Friday, 24 April 2020

The threat to the Sun's astrosphere





Planets such as Earth have atmospheres – stars have astropheres. An astrophere – otherwise termed a heliosphere – is a bubble of solar wind that extends a considerable distance out into space. In the case of our own Sun, this goes to beyond the orbit of Pluto, which used to be the outermost of the Sun’s nine planets before it was decreed that the Sun only had eight!

The astrophere/heliosphere performs a vital function in that it shields all the planets from cosmic radiation that would otherwise damage Earth’s ozone layer and make life extremely difficult if not impossible.

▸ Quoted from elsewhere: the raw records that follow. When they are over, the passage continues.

(* ===== verification/Datagram.v ===== *)
(** * HTTP Datagrams

    Model of [crates/skimasque-core/src/datagram.rs] (RFC 9297, Section 2 and
    the context ids of RFC 9298): the Quarter Stream ID in front of a QUIC
    DATAGRAM body, the context id in front of a proxying payload, and the
    allocator of context ids; and of [crates/skimasque-core/src/connect_udp.rs],
    the payload of a CONNECT-UDP datagram.  [None] is an [expect] panic. *)

From S2P Require Import Prelude RustStr Varint.

Definition MAX_QUARTER_STREAM_ID : Z := Z.shiftl 1 60 - 1.

Inductive Error : Type :=
  | NotARequestStream (stream_id : Z)
  | QuarterStreamIdTooLarge (quarter : Z)
  | Truncated (field : str)
  | ContextIdTooLarge (value : Z).

(** ** Quarter stream ids *)

(** [QuarterStreamId(u64)], private to its constructors. *)
Definition QuarterStreamId : Type := Z.

Definition from_stream_id (stream_id : Z) : result Error QuarterStreamId :=
  if negb (stream_id mod 4 =? 0) then Err (NotARequestStream stream_id)
  else Ok (stream_id / 4).

Definition from_quarter (quarter : Z) : result Error QuarterStreamId :=
  if MAX_QUARTER_STREAM_ID <? quarter then Err (QuarterStreamIdTooLarge quarter) else Ok quarter.

Definition stream_id (q : QuarterStreamId) : Z := wrap 64 (q * 4).

Definition encode_http3_datagram (stream : QuarterStreamId) (payload : list Z)
    : option (list Z) :=
  out ← result_ok (Varint.encode stream []); Some (out ++ payload).

Definition decode_http3_datagram (buf : list Z) : result Error (QuarterStreamId * list Z) :=
  let '(r, buf) := Varint.take_slice buf in
  quarter ← map_err (λ _, Truncated "quarter stream id") r;
  q ← from_quarter quarter;
  Ok (q, buf).

(** ** Context ids *)

Definition ContextId : Type := Z.
Definition DEFAULT : ContextId := 0.

Definition context_new (value : Z) : result Error ContextId :=
  if Varint.MAX <? value then Err (ContextIdTooLarge value) else Ok value.

Definition is_default (c : ContextId) : bool := c =? 0.

Inductive Allocator : Type := Client | Proxy.

Definition allocator (c : ContextId) : option Allocator :=
  if c =? 0 then None else if c mod 2 =? 0 then Some Client else Some Proxy.

Record ContextAllocator : Type := mkAllocator { next : Z }.

Definition new_allocator (a : Allocator) : ContextAllocator :=
  mkAllocator match a with Client => 2 | Proxy => 1 end.

Definition saturating_add64 (a b : Z) : Z := Z.min (a + b) u64_max.

Definition allocate (st : ContextAllocator) : option ContextId * ContextAllocator :=
  if Varint.MAX <? next st then (None, st)
  else (Some (next st), mkAllocator (saturating_add64 (next st) 2)).

(** [n] calls of [allocate], in order. *)
Fixpoint allocate_many (n : nat) (st : ContextAllocator) : list (option ContextId) :=
  match n with
  | O => []
  | S n => let '(id, st) := allocate st in id :: allocate_many n st
  end.

(** ** Proxying payloads *)

Record ProxyingPayload : Type := mkPayload { context : ContextId; payload : list Z }.

Definition default_context (payload : list Z) : ProxyingPayload := mkPayload DEFAULT payload.

Definition encode_into (p : ProxyingPayload) (out : list Z) : option (list Z) :=
  out ← result_ok (Varint.encode (context p) out); Some (out ++ payload p).
Definition encode (p : ProxyingPayload) : option (list Z) := encode_into p [].

Definition decode (buf : list Z) : result Error ProxyingPayload :=
  let '(r, buf) := Varint.take_slice buf in
  context ← map_err (λ _, Truncated "context id") r;
  c ← context_new context;
  Ok (mkPayload c buf).

(** ** CONNECT-UDP *)

Definition encode_payload (udp_payload : list Z) : option (list Z) :=
  encode (default_context udp_payload).

Inductive Incoming : Type :=
  | UdpPayload (payload : list Z)
  | UnknownContext (context : ContextId) (payload : list Z).

Definition decode_payload (bytes : list Z) : result Error Incoming :=
  p ← decode bytes;
  Ok (if is_default (context p) then UdpPayload (payload p)
      else UnknownContext (context p) (payload p)).

(** ** Lemmas *)

Lemma take_slice_encodes v wire rest :
  Varint.encodes v wire → Varint.take_slice (wire ++ rest) = (Ok v, rest).
Proof.
  intros H. unfold Varint.take_slice. rewrite (Varint.encodes_decode v wire rest H).
  by rewrite drop_app_length.
Qed.

Lemma encode_prefix v body :
  0 ≤ v ≤ Varint.MAX →
  ∃ wire, (out ← result_ok (Varint.encode v []); Some (out ++ body)) = Some (wire ++ body) ∧
    Varint.encodes v wire ∧ length wire = Varint.encoded_len v.
Proof.
  intros Hv. destruct (Varint.encode_encodes v []) as (wire & -> & ? & ?); [done|]. by exists wire.
Qed.

Lemma decode_encode p :
  0 ≤ context p ≤ Varint.MAX → ∃ wire, encode p = Some wire ∧ decode wire = Ok p ∧
    length wire = (Varint.encoded_len (context p) + length (payload p))%nat.
Proof.
  intros Hc. destruct (encode_prefix (context p) (payload p) Hc) as (wire & He & Hw & Hl).
  exists (wire ++ payload p). split; [done|]. unfold decode.
  rewrite (take_slice_encodes _ _ _ Hw), length_app. simpl. unfold context_new.
  destruct (Z.ltb_spec Varint.MAX (context p)); [lia|]. split; [by destruct p|lia].
Qed.

Lemma allocate_many_from n x :
  0 ≤ x ≤ Varint.MAX + 2 →
  allocate_many n (mkAllocator x) =
    map (λ i, if Varint.MAX <? x + 2 * Z.of_nat i then None else Some (x + 2 * Z.of_nat i)) (seq 0 n).
Proof.
  revert x. induction n as [|n IH]; intros x Hx; [done|]. cbn [allocate_many seq map].
  rewrite <- seq_shift, map_map. unfold allocate. cbn [next].
  rewrite Z.mul_0_r, Z.add_0_r. destruct (Z.ltb_spec Varint.MAX x) as [Hlt|Hle]; cbn iota beta.
  - f_equal. rewrite IH by done. apply map_ext. intros i.
    destruct (Z.ltb_spec Varint.MAX (x + 2 * Z.of_nat i)); [|lia].
    destruct (Z.ltb_spec Varint.MAX (x + 2 * Z.of_nat (S i))); [done|lia].
  - f_equal. unfold saturating_add64.
    assert (Varint.MAX < u64_max) by (by vm_compute).
    assert (Varint.MAX + 2 ≤ u64_max) by (by vm_compute).
    rewrite Z.min_l by lia. rewrite IH by lia. apply map_ext. intros i.
    by replace (x + 2 + 2 * Z.of_nat i) with (x + 2 * Z.of_nat (S i)) by lia.
Qed.

Lemma http3_datagram_frame sid body :
  0 ≤ sid ≤ Varint.MAX → sid mod 4 = 0 →
  from_stream_id sid = Ok (sid / 4) ∧ stream_id (sid / 4) = sid ∧
  ∃ wire, encode_http3_datagram (sid / 4) body = Some wire ∧
    decode_http3_datagram wire = Ok (sid / 4, body) ∧
    length wire = (Varint.encoded_len (sid / 4) + length body)%nat.
Proof.
  intros Hs Hm. unfold Varint.MAX in Hs. change (Z.shiftl 1 62) with (2 ^ 62) in Hs.
  unfold from_stream_id. rewrite Hm. split; [done|]. split; [unfold stream_id, wrap; dm_lia|].
  destruct (encode_prefix (sid / 4) body) as (wire & He & Hw & Hl);
    [unfold Varint.MAX; change (Z.shiftl 1 62) with (2 ^ 62); dm_lia|].
  exists (wire ++ body). split; [done|]. rewrite length_app, Hl. split; [|done]. unfold decode_http3_datagram.
  rewrite (take_slice_encodes _ _ _ Hw). simpl. unfold from_quarter, MAX_QUARTER_STREAM_ID.
  change (Z.shiftl 1 60) with (2 ^ 60). destruct (Z.ltb_spec (2 ^ 60 - 1) (sid / 4)); [dm_lia|done].
Qed.

(** ** Correctness *)

(** The outer frame: a datagram for any request stream of a QUIC
    connection (a stream id below [2^62] divisible by four) is delivered to that
    same stream with its payload intact; a stream id that is not a request
    stream is refused. *)
Theorem http3_datagram_roundtrip (sid : Z) (body : list Z) :
  0 ≤ sid ≤ Varint.MAX →
  match from_stream_id sid with
  | Ok q =>
      sid mod 4 = 0 ∧ stream_id q = sid ∧ ∃ wire, encode_http3_datagram q body = Some wire ∧
        decode_http3_datagram wire = Ok (q, body)
  | Err e => sid mod 4 ≠ 0 ∧ e = NotARequestStream sid
  end.
Proof.
  intros Hs. destruct (Z.eqb_spec (sid mod 4) 0) as [Hm|Hm].
  - destruct (http3_datagram_frame sid body Hs Hm) as (-> & ? & wire & ? & ? & _). eauto.
  - unfold from_stream_id. by rewrite (proj2 (Z.eqb_neq _ _) Hm).
Qed.

Lemma http3_datagram_roundtrip_witness :
  from_stream_id 8 = Ok 2 ∧ encode_http3_datagram 2 [9; 9] = Some [2; 9; 9] ∧
  8 mod 4 = 0 ∧ stream_id 2 = 8 ∧ ∃ wire, encode_http3_datagram 2 [9; 9] = Some wire ∧
    decode_http3_datagram wire = Ok (2, [9; 9]).
Proof.
  split; [done|]. split; [done|]. apply (http3_datagram_roundtrip 8 [9; 9]). by vm_compute.
Defined.

(** The inner frame of CONNECT-UDP: a UDP payload comes back as that UDP
    payload at the cost of one byte, and a payload in any other valid context
    comes back as unknown, with its context and bytes, never as an error. *)
Theorem udp_payload_roundtrip (c : ContextId) (body : list Z) :
  0 ≤ c ≤ Varint.MAX →
  (∃ wire, encode_payload body = Some wire ∧ length wire = S (length body) ∧
    decode_payload wire = Ok (UdpPayload body)) ∧
  ∃ wire, encode (mkPayload c body) = Some wire ∧
    decode_payload wire = Ok (if is_default c then UdpPayload body else UnknownContext c body).
Proof.
  intros Hc. split.
  - destruct (decode_encode (default_context body)) as (wire & He & Hd & Hl); [done|].
    exists wire. split_and!; [done|done|]. unfold decode_payload. by rewrite Hd.
  - destruct (decode_encode (mkPayload c body)) as (wire & He & Hd & Hl); [done|].
    exists wire. split; [done|]. unfold decode_payload. by rewrite Hd.
Qed.

Lemma udp_payload_roundtrip_witness :
  encode_payload [1; 2] = Some [0; 1; 2] ∧
  (∃ wire, encode_payload [1; 2] = Some wire ∧ length wire = 3%nat ∧
    decode_payload wire = Ok (UdpPayload [1; 2])) ∧
  ∃ wire, encode (mkPayload 4 [1; 2]) = Some wire ∧
    decode_payload wire = Ok (UnknownContext 4 [1; 2]).
Proof. split; [done|]. apply (udp_payload_roundtrip 4 [1; 2]). by vm_compute. Defined.

(** Context ids: the [i]-th id an endpoint allocates is [2 i] above its
    first one until the 62-bit space is exhausted and nothing afterwards, so ids
    are never reused, never the reserved context, and always in the allocating
    endpoint's half of the space. *)
Theorem context_ids_fresh (a : Allocator) (n : nat) :
  allocate_many n (new_allocator a) =
    map (λ i, let id := next (new_allocator a) + 2 * Z.of_nat i in
              if Varint.MAX <? id then None else Some id) (seq 0 n) ∧
  (∀ i id, allocate_many n (new_allocator a) !! i = Some (Some id) →
    allocator id = Some a ∧ is_default id = false ∧
    ∀ j, allocate_many n (new_allocator a) !! j = Some (Some id) → i = j).
Proof.
  assert (0 ≤ next (new_allocator a) ≤ Varint.MAX + 2) as Hx by (by destruct a; vm_compute).
  assert (mkAllocator (next (new_allocator a)) = new_allocator a) as Heta by by destruct a.
  pose proof (allocate_many_from n _ Hx) as Hall. rewrite Heta in Hall. split; [done|].
  assert (∀ i id, allocate_many n (new_allocator a) !! i = Some (Some id) →
    id = next (new_allocator a) + 2 * Z.of_nat i) as Hid.
  { intros i id Hi. rewrite Hall, list_lookup_fmap in Hi.
    apply fmap_Some in Hi as (k & Hk & Hi). apply lookup_seq in Hk as [-> _].
    rewrite Nat.add_0_l in Hi. case_match; [done|]. by injection Hi. }
  intros i id Hi. split_and!.
  - apply Hid in Hi. subst. unfold allocator. destruct a; simpl next; cmp_cases; try done; dm_lia.
  - apply Hid in Hi. subst. unfold is_default. destruct a; simpl next; cmp_cases; done.
  - intros j Hj. apply Hid in Hi, Hj. lia.
Qed.

(** Boundary: [from_stream_id] itself does not bound the quotient, so a [u64]
    that is no QUIC stream id gives a value whose datagram the peer refuses. *)
Lemma from_stream_id_unbounded :
  from_stream_id (2 ^ 62) = Ok (2 ^ 60) ∧
  (encode_http3_datagram (2 ^ 60) [] ≫= λ w, result_ok (decode_http3_datagram w)) = None.
Proof. by vm_compute. Qed.
Lemma pct_decode_encode v : chars_ok v → pct_decode (pct_encode v) = Some v.
Proof.
  intros Hv. unfold pct_decode. rewrite as_bytes_ascii
    by (eapply Forall_impl; [by apply pct_encode_chars|naive_solver]).
  assert (pct_decode_bytes (pct_encode v) = Some (as_bytes v)) as ->.
  { apply as_bytes_ok in Hv. unfold pct_encode.
    induction Hv; cbn [flat_map]; [done|]. rewrite pct_decode_byte by done. by rewrite IHHv. }
  by apply from_utf8_as_bytes.
Qed.

Lemma pct_encode_nonempty v : chars_ok v → v ≠ [] → pct_encode v ≠ [].
Proof.
  intros Hv%pct_decode_encode Hne Heq. rewrite Heq in Hv. unfold pct_decode in Hv. simpl in Hv.
  congruence.
Qed.

(** Text without a percent sign decodes to itself. *)
Lemma pct_decode_plain s : Forall is_ascii s → 37 ∉ s → pct_decode s = Some s.
Proof.
  intros Ha Hp. unfold pct_decode. rewrite as_bytes_ascii by done.
  assert (pct_decode_bytes s = Some s) as ->.
  { clear Ha. induction s as [|c s IH]; [done|]. apply not_elem_of_cons in Hp as [Hc Hp].
    cbn [pct_decode_bytes]. destruct (Z.eqb_spec c 37); [congruence|]. by rewrite IH. }
  simpl. rewrite <- (as_bytes_ascii s Ha) at 1. apply from_utf8_as_bytes.
  eapply Forall_impl; [exact Ha|]. unfold is_ascii, is_char. intros. lia.
Qed.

However, we cannot count on the heliosphere being permanent. The Sun is orbited by its planets but it is also in orbit around the heart of the Milky Way, being situated on one of its spiral arms. As it performs this orbit it occasionally encounters dense clouds of dust and gas and these therefore enter the Solar System.  When this happens, the solar wind cannot penetrate as far as it once did and the heliosphere contracts as a result.

It has been calculated that when the Sun is proceeding through such a cloud, the limit of the heliosphere could be within Earth’s orbit, thus exposing the planet to external cosmic rays and also dimming the light of the Sun due to the intervening dust, leading to ice ages. 

How often does this happen? Estimates vary, but it could be between one and ten times every billion years, meaning that the worst scenario condemns Earth to this hazard once every 100 million years!

However, things would not be so bad if the Sun were smaller and dimmer than it is. Three quarters of all stars in our galaxy are red dwarfs and, in order to be habitable, a planet would need to be a lot closer to its star than is Earth to the Sun. The astrophere of a red dwarf is far more likely to be able to protect its planets from external radiation, whatever the star may encounter, than is a yellow mid-sequence star like the Sun.

So we are all in deadly danger! However, given the immense time sequences involved, the chance of anything of this kind occurring during the lifetime of anyone reading this is extremely remote!